WHAT YOU SHOULD DO:
The answer must consist of the entire listing, repeated exactly.

*** Opening of DATA TO USE ***

(** Lines 44-46 run step by step: what [__init__] does once both checks
    have passed ([init_valid] below proves it equal to [__init__]). *)
Definition construct (g : gmap string gobj) (c : Z) (m : Metadata) (ase : bool)
    (s : state) : result unit * state :=
  let s1 := {| self_dict := <["in_channels" := VInt c]> (self_dict s);
               trace := trace s |} in
  match g !! "ToHeteroLinear" with
  | None => (Raise (NameError "ToHeteroLinear"), s1)
  | Some thl =>
      match g !! "Linear" with
      | None => (Raise (NameError "Linear"), s1)
      | Some (GClass lin) =>
          let s2 := logged (EvNew "Linear" [VInt c; VInt c]) s1 in
          match lin [VInt c; VInt c] with
          | Raise e => (Raise e, s2)
          | Ok l =>
              match thl with
              | GClass new =>
                  let s3 := logged (EvNew "ToHeteroLinear" [l; VMeta m]) s2 in
                  match new [l; VMeta m] with
                  | Raise e => (Raise e, s3)
                  | Ok hl =>
                      (Ok tt,
                       {| self_dict :=
                            <["allow_single_element" := VBool ase]>
                              (<["hetero_linear" := hl]> (self_dict s1));
                          trace := trace s3 |})
                  end
              | _ => (Raise (TypeError "object is not callable"), s2)
              end
          end
      | Some _ => (Raise (TypeError "object is not callable"), s1)
      end
  end.

(** The two ways into line 68: the special case is switched off, or the
    batch has more than one element. *)
Definition large_or_disabled (x : Tensor) (s : state) : Prop :=
  self_dict s !! "allow_single_element" = Some (VBool false) \/
  (self_dict s !! "allow_single_element" = Some (VBool true) /\
   exists d rest, tshape x = d :: rest /\ 1 < d).

(** The framework's contract for evaluation mode: with [training=False]
    the statistics tensors are read and not written. *)
Definition eval_mode_preserves_stats (bn : bn_sig) : Prop :=
  forall x rm rv w b mom e out rm' rv',
    bn x rm rv w b false mom e = Ok (out, rm', rv') -> rm' = rm /\ rv' = rv.

(** [ev] is a call of the functional batch normalisation on [x] with
    [training=False] and [momentum=0.0]. *)
Definition eval_call (x : Tensor) (ev : event) : Prop :=
  exists rm rv w b e, ev = EvBatchNorm (VTensor x) rm rv w b false 0%float e.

*** Close of DATA TO USE ***

SOLUTION FOR THIS TASK:
(** Lines 44-46 run step by step: what [__init__] does once both checks
    have passed ([init_valid] below proves it equal to [__init__]). *)
Definition construct (g : gmap string gobj) (c : Z) (m : Metadata) (ase : bool)
    (s : state) : result unit * state :=
  let s1 := {| self_dict := <["in_channels" := VInt c]> (self_dict s);
               trace := trace s |} in
  match g !! "ToHeteroLinear" with
  | None => (Raise (NameError "ToHeteroLinear"), s1)
  | Some thl =>
      match g !! "Linear" with
      | None => (Raise (NameError "Linear"), s1)
      | Some (GClass lin) =>
          let s2 := logged (EvNew "Linear" [VInt c; VInt c]) s1 in
          match lin [VInt c; VInt c] with
          | Raise e => (Raise e, s2)
          | Ok l =>
              match thl with
              | GClass new =>
                  let s3 := logged (EvNew "ToHeteroLinear" [l; VMeta m]) s2 in
                  match new [l; VMeta m] with
                  | Raise e => (Raise e, s3)
                  | Ok hl =>
                      (Ok tt,
                       {| self_dict :=
                            <["allow_single_element" := VBool ase]>
                              (<["hetero_linear" := hl]> (self_dict s1));
                          trace := trace s3 |})
                  end
              | _ => (Raise (TypeError "object is not callable"), s2)
              end
          end
      | Some _ => (Raise (TypeError "object is not callable"), s1)
      end
  end.

(** The two ways into line 68: the special case is switched off, or the
    batch has more than one element. *)
Definition large_or_disabled (x : Tensor) (s : state) : Prop :=
  self_dict s !! "allow_single_element" = Some (VBool false) \/
  (self_dict s !! "allow_single_element" = Some (VBool true) /\
   exists d rest, tshape x = d :: rest /\ 1 < d).

(** The framework's contract for evaluation mode: with [training=False]
    the statistics tensors are read and not written. *)
Definition eval_mode_preserves_stats (bn : bn_sig) : Prop :=
  forall x rm rv w b mom e out rm' rv',
    bn x rm rv w b false mom e = Ok (out, rm', rv') -> rm' = rm /\ rv' = rv.

(** [ev] is a call of the functional batch normalisation on [x] with
    [training=False] and [momentum=0.0]. *)
Definition eval_call (x : Tensor) (ev : event) : Prop :=
  exists rm rv w b e, ev = EvBatchNorm (VTensor x) rm rv w b false 0%float e.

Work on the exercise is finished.